There are four principal mountain ranges in China, viz.: The Celestial, Himalaya, Nan Shan and Soyoti, all of which have peaks extending above the snow line; besides numerous mountain ridges, which are below the snow line. "Siao Wutni" in a prominent mountain 12,000 feet high, situated in the Taihang range between Chihli and Shansi.

The Tai Hang range of mountains rise abruptly and form the frontier of the province of Shansi. The great plain of China extends from the base of the Tai Hang Tange of mountains easterly to the sea, and southerly across the Yellow River to the Yang-tsze and beyond. Limestone is very generally distributed all over China, overlying the primitive granite, and forming much of the mountain ranges, such as the Taihang shan of Honan.
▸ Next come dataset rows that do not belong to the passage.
(** * The Monte Carlo precision/recall estimator of the hypothesis-testing lesson

    The two notebooks of the repository define [calc_precision_recall]: a loop
    of [n_iters] trials, each of which re-seeds numpy's generator, draws a
    sample, runs a one-sample lower-tailed t-test against [reference_mean]
    and tallies the outcome in one of four counters; precision and recall
    are computed from the counters after the loop.

    Python floats and numpy's float64 are IEEE 754 binary64 numbers: they are
    modelled by Rocq's primitive floats, whose operations are the same
    correctly rounded binary64 operations.  Python integers are [Z]. *)

From Stdlib Require Import Floats ZArith QArith List Bool Lia Permutation.
Import ListNotations.

Set Warnings "-inexact-float".

(** * Part I: the model *)

(** ** IEEE 754 order

    The evaluator decides every trial with [<] and [>=] on floats.  Both are
    false as soon as one operand is NaN.  The facts needed about them are
    derived in Part II from the specification of the primitive comparisons,
    by ranking the non-NaN numbers in a lexicographic order on integer
    triples. *)
Module IEEE.

Local Open Scope Z_scope.

(** [rank f] orders the non-NaN numbers: class first (-inf, negative, zero,
    positive, +inf), then exponent, then mantissa. *)
Definition rank (f : spec_float) : Z * Z * Z :=
  match f with
  | S754_zero _ => (0, 0, 0)
  | S754_infinity true => (-2, 0, 0)
  | S754_infinity false => (2, 0, 0)
  | S754_nan => (0, 0, 0)
  | S754_finite true m e => (-1, - e, - Z.pos m)
  | S754_finite false m e => (1, e, Z.pos m)
  end.

Definition lt3 (a b : Z * Z * Z) : Prop :=
  let '(a1, a2, a3) := a in
  let '(b1, b2, b3) := b in
  a1 < b1 \/ (a1 = b1 /\ (a2 < b2 \/ (a2 = b2 /\ a3 < b3))).

Definition sf_nan (f : spec_float) : bool :=
  match f with S754_nan => true | _ => false end.

End IEEE.

(** ** Python values and operators *)
Module Py.

(** The exceptions met here: [ZeroDivisionError] is the only one the
    function body itself can raise; [ValueError] is what numpy raises when it
    is asked for a sample of negative size. *)
Inductive exn : Set := ZeroDivisionError | ValueError.

Inductive result (A : Type) : Type :=
| Return (a : A)
| Raise (e : exn).
Arguments Return {A} a.
Arguments Raise {A} e.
A line of hot springs near the east border of the Taihang Shan extends southward through the Han River Valley to Ichang on the Yangtze Kiang and farther southwest. Many thermal springs are along definite stratigraphic horizons or on local faults. Honan may be well considered the nursery of Chinese culture and civilization. Lying mostly to the south of the thirty-fifth parallel, th'e climate is warmer and more temperate than that of the provinces of Shensi and Shansi to the west and north, being protected from the bitter north-west gales of winter by the Tai-hang range, on the borders of Shansi, on the north, and by the lofty Tsing-ling range of Shensi on the west.

As the Tai-Hang range is covered with loess to a great height (as high as 2000 meters above the level of the sea), and a number of mountain-streams flow down its southern declivities, it is no wonder that the detritus-slope with its gently sinking prolongation, continually overflowed by water full of fertilizing deposit, should spread wider and quicker than the dejection-slope of an ordinary mountain.